Berlin – Die Reform des Zweiten Buches Sozialgesetzbuch (SGB II) sowie die Einführung des Bürgergelds 2023 sollten die bislang geltende Grundsicherung für Arbeitssuchende grundlegend modernisieren. Die Reform sollte die soziale Absicherung stärken, Anreize zur Arbeitsaufnahme verbessern und die individuelle Förderung der Betroffenen „intensivieren“. In einer Kleinen Anfrage der CDU/CSU im Deutschen Bundestag wollte die Fraktion herausfinden, wie gut das gelungen ist. Die Antworten der Bundesregierung an die CDU/CSU liegen IPPEN.MEDIA exklusiv vor.

Weniger Budget für das Bürgergeld im neuen Jahr? – Union stellt Anfrage

Weil die Union in ihrer Kleinen Anfrage fast 60 Fragen (teils mit jeder Menge Unterpunkten) stellt, ist es kaum möglich, alles auf einmal zu behandeln – im Folgenden wollen wir uns darum auf die zwei Kernpunkte Wohngeld und Sanktionierung beim Bürgergeld konzentrieren. Vorweg aber wollte die Union von der Bundesregierung wissen, ob „angesichts der angespannten Lage des Arbeitsmarkts“ im Haushalt 2025 weniger Geld für das Bürgergeld und die Kosten der Unterkunft (KdU) vorgesehen ist. Gleichzeitig stellte sie die Frage danach, wie viele Bürgergeldempfänger in den Arbeitsmarkt abwandern müssten, um den von der Regierung geplanten Rückgang der Bürgergeld- und KdU-Zahlungen um 5,3 Milliarden Euro im Jahr 2025 zu erreichen.

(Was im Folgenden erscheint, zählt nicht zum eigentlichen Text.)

(** * Looper: interval synchronisation and volume queues

    A shallow embedding of [src/lib/Looper.ts].  Every definition follows
    the TypeScript method of the same name; the state of the class is
    passed explicitly, and a call returns, throws or fails to return.

    Numbers.  A JavaScript number is modelled by [number]: an exact
    rational, one of the two infinities, or NaN.  Arithmetic is exact
    (binary64 rounding is not modelled) and zero carries no sign; a
    property that is [undefined] and then used in arithmetic or in a
    comparison behaves as NaN, as it does in JavaScript.

    Handlers.  A function passed to [on] is an identifier; calling it
    appends the identifier and the argument to the [calls] of the
    state.

    Outside the model: the host's frame scheduler ([tick] is a step
    function), and the fields of the state that no modelled method
    reads ([trackFeatures], [active], the smoothing defaults). *)

From Stdlib Require Import QArith Qcanon Qround Lqa.
From stdpp Require Import base numbers option list sorting strings gmap.

Set Warnings "-abstract-large-number".

Local Open Scope Qc_scope.

(** ** JavaScript numbers *)

Module Js.

Inductive number : Type :=
| Fin (q : Qc)
| PInf
| NInf
| NaN.

#[global] Instance number_eq_dec : EqDecision number.
Proof. solve_decision. Defined.

Definition of_Z (z : Z) : number := Fin (Qc_of_Z z).
Definition of_nat (n : nat) : number := of_Z (Z.of_nat n).

Definition zero : number := of_Z 0.
Definition one : number := of_Z 1.

(** 0.5, as the literal in the source. *)
Definition half : number := Fin (Q2Qc (1 # 2)).

Definition neg (x : number) : number :=
  match x with
  | Fin q => Fin (- q)
  | PInf => NInf
  | NInf => PInf
  | NaN => NaN
  end.

Definition add (x y : number) : number :=
  match x, y with
  | NaN, _ | _, NaN => NaN
  | Fin a, Fin b => Fin (a + b)
  | PInf, NInf | NInf, PInf => NaN
  | PInf, _ | _, PInf => PInf
  | NInf, _ | _, NInf => NInf
  end.

Definition sub (x y : number) : number := add x (neg y).

(** Sign of an infinity multiplied or divided by the finite [q]
    (zero counts as positive: the model has no negative zero). *)
Definition signed_inf (positive : bool) : number :=
  if positive then PInf else NInf.

Definition mul (x y : number) : number :=
  match x, y with
  | NaN, _ | _, NaN => NaN
  | Fin a, Fin b => Fin (a * b)
  | Fin a, PInf | PInf, Fin a =>
      if decide (a = 0) then NaN else signed_inf (bool_decide (0 < a))
  | Fin a, NInf | NInf, Fin a =>
      if decide (a = 0) then NaN else signed_inf (bool_decide (a < 0))
  | PInf, PInf | NInf, NInf => PInf
  | PInf, NInf | NInf, PInf => NInf
  end.

Definition div (x y : number) : number :=
  match x, y with
  | NaN, _ | _, NaN => NaN
  | Fin a, Fin b =>
      if decide (b = 0)
      then (if decide (a = 0) then NaN else signed_inf (bool_decide (0 < a)))
      else Fin (a / b)
  | Fin _, (PInf | NInf) => zero
  | PInf, Fin b => signed_inf (bool_decide (0 ≤ b))
  | NInf, Fin b => signed_inf (bool_decide (b < 0))
  | (PInf | NInf), (PInf | NInf) => NaN
  end.

(** [x < y]: false as soon as one side is NaN. *)
Definition ltb (x y : number) : bool :=
  match x, y with
  | NaN, _ | _, NaN => false
  | Fin a, Fin b => bool_decide (a < b)
  | NInf, (Fin _ | PInf) => true
  | Fin _, PInf => true
  | _, _ => false
  end.

(** [x <= y]. *)
Definition leb (x y : number) : bool :=
  match x, y with
  | NaN, _ | _, NaN => false
  | Fin a, Fin b => bool_decide (a ≤ b)
  | NInf, _ | _, PInf => true
  | _, _ => false
  end.

(** [Math.min(x, y)] and [Math.max(x, y)]: NaN if either argument is. *)
Definition Math_min (x y : number) : number :=
  match x, y with
  | NaN, _ | _, NaN => NaN
  | _, _ => if ltb y x then y else x
  end.

Definition Math_max (x y : number) : number :=
  match x, y with
  | NaN, _ | _, NaN => NaN
  | _, _ => if ltb x y then y else x
  end.

(** [Math.round]: the nearest integer, halves going up. *)
Definition Math_round (x : number) : number :=
  match x with
  | Fin q => of_Z (Qfloor (q + Q2Qc (1 # 2)))
  | _ => x
  end.

(** A number that has no fractional part. *)
Definition integral (x : number) : Prop := ∃ z, x = of_Z z.
(** * TradingRobot: the streaming bar buffer and the robot facade

    A shallow embedding of [robot/data_control/frame_client.py] and of the
    trading, subscription and scheduling methods of [robot/fx_robot.py],
    followed by the properties of the specification that concern them.

    Python objects are mutated in place; here every method is a function on
    an explicit state.  A raised exception keeps whatever mutation happened
    before it, so outcomes carry the state on both branches.  Series hold
    IEEE binary64 values ([PrimFloat]); pandas' missing value is NaN. *)

From Stdlib Require Import ZArith List Ascii String Bool Lia Floats.
Import ListNotations.

(** ** Outcomes of a method call *)

Inductive Exn : Type :=
| KeyError (label : string)
| ValueError
| TypeError
| AttributeError
| RuntimeError
| BrokerError (code : Z).

Inductive Outcome (St A : Type) : Type :=
| Return (a : A) (st : St)
| Raise (e : Exn) (st : St).

Arguments Return {St A} a st.
Arguments Raise {St A} e st.

Definition M (St A : Type) : Type := St -> Outcome St A.

Definition ret {St A} (a : A) : M St A := fun st => Return a st.

Definition raise {St A} (e : Exn) : M St A := fun st => Raise e st.

Definition bind {St A B} (m : M St A) (k : A -> M St B) : M St B :=
  fun st =>
    match m st with
    | Return a st' => k a st'
    | Raise e st' => Raise e st'
    end.

Definition state_of {St A} (o : Outcome St A) : St :=
  match o with Return _ st => st | Raise _ st => st end.

Declare Scope py_scope.
Delimit Scope py_scope with py.
Notation "x <- m ;; k" := (bind m (fun x => k))
  (at level 100, m at next level, right associativity) : py_scope.
Notation "m ;;; k" := (bind m (fun _ => k))
  (at level 100, right associativity) : py_scope.

(** ** The pandas operations the source calls

    The frame is column oriented, as in pandas: an index of timestamps
    (nanoseconds since the epoch) and named columns of equal length.  Each
    operation below follows the documented behaviour of the pandas call of
    the same name, restricted to the arguments the source passes. *)

Module Pandas.

Definition Series : Type := list float.

Record DataFrame : Type := mkDataFrame {
  index : list Z;
  columns : list (string * Series)
}.

(** [pd.DataFrame()] *)
Definition new_frame : DataFrame := mkDataFrame [] [].

(** [len(df)] *)
Definition len (d : DataFrame) : nat := List.length (index d).

(** [df.empty]: true when either axis has length zero. *)
Definition empty (d : DataFrame) : bool :=
  match index d, columns d with
  | [], _ => true
  | _, [] => true
  | _, _ => false
  end.

Definition column_names (d : DataFrame) : list string := map fst (columns d).

Definition has_column (c : string) (d : DataFrame) : bool :=
  existsb (String.eqb c) (column_names d).

(** [df[c]] as an r-value; a missing label is a [KeyError]. *)
Fixpoint lookup (c : string) (cols : list (string * Series)) : option Series :=
  match cols with
  | [] => None
  | (n, s) :: rest => if String.eqb c n then Some s else lookup c rest
  end.

Definition getitem (c : string) (d : DataFrame) : option Series :=
  lookup c (columns d).

(** [df[c] = s]: an existing column is replaced where it stands, a new one
    goes last. *)
Fixpoint assign (c : string) (s : Series) (cols : list (string * Series))
  : list (string * Series) :=
  match cols with
  | [] => [(c, s)]
  | (n, old) :: rest =>
      if String.eqb c n then (n, s) :: rest else (n, old) :: assign c s rest
  end.

Definition setitem (c : string) (s : Series) (d : DataFrame) : DataFrame :=
  mkDataFrame (index d) (assign c s (columns d)).

Definition mem (c : string) (l : list string) : bool := existsb (String.eqb c) l.

(** [df.drop(labels, axis=1, inplace=True)]: every label must exist. *)
Definition drop (labels : list string) (d : DataFrame) : Exn + DataFrame :=
  match filter (fun l => negb (has_column l d)) labels with
  | l :: _ => inl (KeyError l)
  | [] =>
      inr (mkDataFrame (index d)
             (filter (fun c => negb (mem (fst c) labels)) (columns d)))
  end.

Definition nans (n : nat) : Series := repeat nan n.

(** [df.append(other)]: rows of [other] go after the rows of [df]; the
    columns are the union, [df]'s first, and a column one side lacks is
    filled with NaN on that side. *)
Definition append (d other : DataFrame) : DataFrame :=
  let fresh :=
    filter (fun c => negb (has_column (fst c) d)) (columns other) in
  mkDataFrame
    (index d ++ index other)
    (map (fun c =>
            (fst c,
             snd c ++ match getitem (fst c) other with
                      | Some s => s
                      | None => nans (len other)
                      end)) (columns d)
     ++ map (fun c => (fst c, nans (len d) ++ snd c)) fresh).

(** [df.iloc[k:]] for [k >= 0] *)
Definition iloc_from (k : nat) (d : DataFrame) : DataFrame :=
  mkDataFrame (skipn k (index d))
              (map (fun c => (fst c, skipn k (snd c))) (columns d)).

(** *** Element-wise arithmetic on series sharing one index *)

Definition notna (x : float) : bool := negb (is_nan x).

Fixpoint zip_with (f : float -> float -> float) (a b : Series) : Series :=
  match a, b with
  | x :: a', y :: b' => f x y :: zip_with f a' b'
  | _, _ => []
  end.

Definition s_add : Series -> Series -> Series := zip_with PrimFloat.add.
Definition s_sub : Series -> Series -> Series := zip_with PrimFloat.sub.
Definition s_div : Series -> Series -> Series := zip_with PrimFloat.div.
Definition s_scale (k : float) (s : Series) : Series := map (PrimFloat.mul k) s.
Definition s_abs (s : Series) : Series := map PrimFloat.abs s.

(** [s.shift(1)] *)
Definition shift1 (s : Series) : Series :=
  match s with
  | [] => []
  | _ :: _ => nan :: removelast s
  end.

(** [max(axis=1)] over three columns; NaN is skipped. *)
Definition max_skipna (a b : float) : float :=
  if is_nan a then b
  else if is_nan b then a
  else if PrimFloat.ltb a b then b else a.

Fixpoint row_max3 (a b c : Series) : Series :=
  match a, b, c with
  | x :: a', y :: b', z :: c' =>
      max_skipna (max_skipna x y) z :: row_max3 a' b' c'
  | _, _, _ => []
  end.

(** *** Rolling windows *)

Definition of_nat (n : nat) : float :=
  PrimFloat.of_uint63 (Uint63.of_Z (Z.of_nat n)).

Definition of_Z (z : Z) : float :=
  if (z <? 0)%Z then PrimFloat.opp (PrimFloat.of_uint63 (Uint63.of_Z (- z)))
  else PrimFloat.of_uint63 (Uint63.of_Z z).

Definition fsum (l : list float) : float := fold_left PrimFloat.add l 0%float.

(** The [period] values ending at position [i]. *)
Definition window (period i : nat) (s : Series) : list float :=
  skipn (S i - period) (firstn (S i) s).

(** [rolling(w)]: the window must not be negative. *)
Definition rolling (w : Z) : Exn + nat :=
  if (w <? 0)%Z then inl ValueError else inr (Z.to_nat w).

(** [rolling(period).mean()], with [min_periods = period]. *)
Definition mean_at (period : nat) (s : Series) (i : nat) : float :=
  let obs := filter notna (window period i s) in
  let nobs := List.length obs in
  if (period <=? nobs)%nat && (0 <? nobs)%nat
  then (fsum obs / of_nat nobs)%float else nan.

Definition rolling_mean (period : nat) (s : Series) : Series :=
  map (mean_at period s) (seq 0 (List.length s)).

(** [rolling(period).std()]: the sample deviation ([ddof = 1]). *)
Definition std_at (period : nat) (s : Series) (i : nat) : float :=
  let obs := filter notna (window period i s) in
  let nobs := List.length obs in
  if (period <=? nobs)%nat && (1 <? nobs)%nat
  then
    let m := (fsum obs / of_nat nobs)%float in
    let sq := map (fun x => ((x - m) * (x - m))%float) obs in
    PrimFloat.sqrt (fsum sq / of_nat (nobs - 1))%float
  else nan.

Definition rolling_std (period : nat) (s : Series) : Series :=
  map (std_at period s) (seq 0 (List.length s)).

(** *** Exponentially weighted mean

    [s.ewm(span=span, min_periods=minp).mean()] with pandas' defaults
    ([adjust=True], [ignore_na=False]): the running state is the weighted
    average so far, the weight of the past and the number of observations. *)

Record EwmState : Type := mkEwm {
  weighted : float;
  old_wt : float;
  nobs : Z
}.

Definition ewm_emit (minp : Z) (st : EwmState) : float :=
  if (minp <=? nobs st)%Z then weighted st else nan.

Definition ewm_step (alpha : float) (st : EwmState) (cur : float) : EwmState :=
  let obs := notna cur in
  let n := (nobs st + (if obs then 1 else 0))%Z in
  if notna (weighted st) then
    let w := (old_wt st * (1 - alpha))%float in
    if obs then
      let avg :=
        if PrimFloat.eqb (weighted st) cur then weighted st
        else ((w * weighted st + 1 * cur) / (w + 1))%float in
      mkEwm avg (w + 1)%float n
    else mkEwm (weighted st) w n
  else if obs then mkEwm cur (old_wt st) n
  else mkEwm (weighted st) (old_wt st) n.

Fixpoint ewm_run (alpha : float) (minp : Z) (st : EwmState) (s : Series)
  : Series :=
  match s with
  | [] => []
  | cur :: rest =>
      let st' := ewm_step alpha st cur in
      ewm_emit minp st' :: ewm_run alpha minp st' rest
  end.

Definition ewm_mean (span min_periods : Z) (s : Series) : Exn + Series :=
  if (span <? 1)%Z then inl ValueError
  else
    let com := ((of_Z span - 1) / 2)%float in
    let alpha := (1 / (1 + com))%float in
    let minp := Z.max min_periods 1 in
    match s with
    | [] => inr []
    | x :: rest =>
        let st := mkEwm x 1%float (if notna x then 1 else 0)%Z in
        inr (ewm_emit minp st :: ewm_run alpha minp st rest)
    end.

(** *** Slices from the end and column renaming *)

(** Where a slice [start:] begins on an axis of [length] rows: a negative
    [start] counts from the end and is clipped at the first row. *)
Definition slice_start (start : Z) (length : nat) : nat :=
  if (start <? 0)%Z then Z.to_nat (Z.max 0 (Z.of_nat length + start))
  else Z.to_nat start.

(** [df.iloc[-n:]] *)
Definition iloc_tail (n : Z) (d : DataFrame) : DataFrame :=
  iloc_from (slice_start (- n) (len d)) d.

(** The new label of a column under [rename(columns=mapping)]: labels the
    mapping does not mention stay. *)
Fixpoint rename_label (mapping : list (string * string)) (c : string)
  : string :=
  match mapping with
  | [] => c
  | (old, new) :: rest =>
      if String.eqb c old then new else rename_label rest c
  end.

(** [df.rename(columns=mapping, inplace=True)] *)
Definition rename_columns (mapping : list (string * string)) (d : DataFrame)
  : DataFrame :=
  mkDataFrame (index d)
    (map (fun c => (rename_label mapping (fst c), snd c)) (columns d)).

(** *** Tables with text columns

    The offers table has a text column next to the numeric ones. *)

Inductive Cell : Type :=
| CStr (s : string)
| CNum (x : float).

Record Table : Type := mkTable {
  row_labels : list Z;
  fields : list (string * list Cell)
}.

Fixpoint field (c : string) (fs : list (string * list Cell))
  : option (list Cell) :=
  match fs with
  | [] => None
  | (n, v) :: rest => if String.eqb c n then Some v else field c rest
  end.

(** [column.isin(values)] *)
Definition isin (values : list string) (column : list Cell) : list bool :=
  map (fun cell =>
         match cell with
         | CStr s => mem s values
         | CNum _ => false
         end) column.

(** Rows picked by a boolean mask. *)
Fixpoint pick {A : Type} (mask : list bool) (l : list A) : list A :=
  match mask, l with
  | b :: mask', x :: l' => if b then x :: pick mask' l' else pick mask' l'
  | _, _ => []
  end.

(** [table[mask]] *)
Definition select_rows (mask : list bool) (t : Table) : Table :=
  mkTable (pick mask (row_labels t))
          (map (fun f => (fst f, pick mask (snd f))) (fields t)).

(** [table[names]]: the named columns in the order asked; a missing name is
    a [KeyError]. *)
Fixpoint project (names : list string) (fs : list (string * list Cell))
  : Exn + list (string * list Cell) :=
  match names with
  | [] => inr []
  | n :: rest =>
      match field n fs with
      | None => inl (KeyError n)
      | Some v =>
          match project rest fs with
          | inl e => inl e
          | inr picked => inr ((n, v) :: picked)
          end
      end
  end.

Definition select_columns (names : list string) (t : Table) : Exn + Table :=
  match project names (fields t) with
  | inl e => inl e
  | inr fs => inr (mkTable (row_labels t) fs)
  end.
(** * Kleborate MLST assignment ([kleborate/mlstBLAST.py], [kleborate/truncation.py])

    A shallow embedding of the allele-to-ST resolution code and the
    properties its specification states about it.

    Conventions of the embedding.
    - Python [str] values are [string]s of 8-bit characters; the text handled
      here (gene identifiers, allele numbers, ST ids, tab-separated database
      lines) is ASCII.
    - Python exceptions are the [Err] side of [result]; only the exception
      class is kept.
    - A Python [dict] is an insertion-ordered association list with unique
      keys ([dict_set] overwrites in place, or appends a new key at the end),
      so that iteration order is the one Python guarantees.
    - [hit.score] and [hit.pcid] are Python floats that are only ever
      compared; they are rationals here (an aligner reports no NaN).
    - The coverage of [truncation_check] is a Python float that is compared
      and printed; it is a rational together with the sign of the float,
      which a zero has too. *)

From Stdlib Require Import String Ascii List ZArith QArith Qround Bool Lia.
From Stdlib Require Import DecimalString.
Import ListNotations.

Local Open Scope string_scope.
Local Open Scope Z_scope.

(* ================================================================== *)
(** ** Exceptions and the error monad *)

Inductive exn : Type :=
| IndexError
| KeyError
| ValueError
| TypeError
| ZeroDivisionError.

Bildmontage aus einem Taschenrechner, einem Stift und Geldscheinen.
Bildmontage aus einem Taschenrechner, einem Stift und Geldscheinen (Symbolfoto). Bürgergeld-Empfänger kommen sowohl beim Wohnen als auch bei Sanktionen besser weg als früher. Woran liegt das? Die Union hatte nachgefragt. © IMAGO / Wolfilser

„Der Beschluss des Haushalts 2025 wird vor dem Hintergrund des Endes der bisherigen Regierungskoalition dem neuen Deutschen Bundestag im kommenden Jahr vorbehalten sein“, erklärte die Bundesregierung dazu. Zahlen legte sie nicht vor – verwies aber auch darauf, dass die Titel Bürgergeld und Bundesbeteiligung für die Kosten der Unterkunft als Schätztitel deklariert seien.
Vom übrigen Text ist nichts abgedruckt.